### Listed entries
☆ ☆ ☆ ☆ ☆
Definition process_hpi_event (w : option world) (e : option oh_event)
    : Z * option world * option oh_event :=
  match w, e with
  | Some w, Some e =>
      let e := if EventType (EventUtils.event e) =? SAHPI_ET_USER then strip_user e else e in
      let w := default w (snd (oh_add_event_to_del (Some w) (Some e))) in
      match oh_list_sessions domain_exists (domain_id (w_dom w)) (sess w) with
      | None => (-2, Some w, Some e)
      | Some sessions =>
          if (length sessions <? 1)%nat then (0, Some w, Some e)
          else (0, Some (w <| sess := foldl (deliver e) (sess w) sessions |>), Some e)
      end
  | _, _ => (-1, w, e)
  end.

(** The switch of [process_resource_event]: the event and the flags [process],
    [update] and [remove]; [None] is the error return. *)
Definition resource_event_case (type : Z) (found : option SaHpiRptEntryT) (e : oh_event)
    : option (oh_event * bool * bool * bool) :=
  let was_failed := match found with Some x => truthy (ResourceFailed x) | None => false end in
  let set_failed v := e <| resource ::= fun r => r <| ResourceFailed := v |> |> in
  if (type =? SAHPI_RESE_RESOURCE_FAILURE) || (type =? SAHPI_RESE_RESOURCE_INACCESSIBLE)
  then if was_failed then Some (e, false, false, false)
       else Some (set_failed SAHPI_TRUE, true, false, false)
  else if type =? SAHPI_RESE_RESOURCE_RESTORED
  then if was_failed then Some (set_failed SAHPI_FALSE, true, false, false)
       else Some (e, false, false, false)
  else if (type =? SAHPI_RESE_RESOURCE_ADDED) || (type =? SAHPI_RESE_RESOURCE_UPDATED)
  then Some (e, true, true, false)
  else if type =? SAHPI_RESE_RESOURCE_REMOVED
  then Some (e, bool_decide (is_Some found), false, true)
  else None.

Definition resource_event_type (e : oh_event) : Z :=
  match EventDataUnion (EventUtils.event e) with ResourceEvent t => t | _ => -1 end.

Definition process_resource_event (w : option world) (e : option oh_event)
    : Z * option world * option oh_event :=
  match w, e with
  | Some w, Some e =>
      let found := oh_get_resource_by_id (Some (rpt (w_dom w))) (ResourceId (resource e)) in
      match resource_event_case (resource_event_type e) found e with
      | None => (-1, Some w, Some e)
      | Some (e, process, update, remove) =>
          let finish w e :=
            if process
            then let '(_, w, e) := process_hpi_event (Some w) (Some e) in (0, w, e)
            else (0, Some w, Some e) in
          if remove then
            if bool_decide (is_Some found)
            then finish (put_rpt (snd (oh_remove_resource now (Some (rpt (w_dom w)))
                                         (ResourceId (resource e)))) w) e
            else finish w e
          else
            let '(hidp, w) := new_hidp (hid e) w in
            let '(error, t, en) := oh_add_resource now (Some (rpt (w_dom w))) (Some (resource e)) hidp 0 in
            let w := put_rpt t w in
            let e := e <| resource ::= fun r => default r en |> in
            if negb (error =? SA_OK)
            then (-1, Some (put_rpt (Some (g_free hidp (rpt (w_dom w)))) w), Some e)
            else if update then
              let rid := ResourceId (resource e) in
              let t := remove_rdrs (Some (rpt (w_dom w))) rid (rdrs_to_remove e) in
              let '(t, l) := add_rdrs t rid (rdrs e) in
              finish (put_rpt t w) (e <| rdrs := l |>)
            else finish w e
      end
  | _, _ => (-1, w, e)
  end.

Definition process_hs_event (w : option world) (e : option oh_event)
    : Z * option world * option oh_event :=
  match w, e with
  | Some w, Some e =>
      let found := oh_get_resource_by_id (Some (rpt (w_dom w))) (ResourceId (resource e)) in
      match EventDataUnion (EventUtils.event e) with
      | HotSwapEvent hse =>
          let '(w, e) :=
            if HotSwapState hse =? SAHPI_HS_STATE_NOT_PRESENT
            then (put_rpt (snd (oh_remove_resource now (Some (rpt (w_dom w)))
                                  (ResourceId (resource e)))) w, e)
            else
              let '(hidp, w) := new_hidp (hid e) w in
              let '(error, t, en) := oh_add_resource now (Some (rpt (w_dom w))) (Some (resource e)) hidp 0 in
              let w := put_rpt t w in
              let e := e <| resource ::= fun r => default r en |> in
              if (error =? SA_OK) && bool_decide (found = None)
              then let '(t, l) := add_rdrs (Some (rpt (w_dom w))) (ResourceId (resource e)) (rdrs e) in
                   (put_rpt t w, e <| rdrs := l |>)
              else (w, e) in
          if negb (HotSwapState hse =? PreviousHotSwapState hse)
          then let '(_, w, e) := process_hpi_event (Some w) (Some e) in (0, w, e)
          else (0, Some w, Some e)
      | _ => (0, Some w, Some e)
      end
  | _, _ => (-1, w, e)
  end.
☆ ☆ ☆ ☆ ☆
### Required action
Wherever a line contains the string "true", copy that line from the data.

### Answer to this problem
       else Some (set_failed SAHPI_TRUE, true, false, false)
  then if was_failed then Some (set_failed SAHPI_FALSE, true, false, false)
  then Some (e, true, true, false)
  then Some (e, bool_decide (is_Some found), false, true)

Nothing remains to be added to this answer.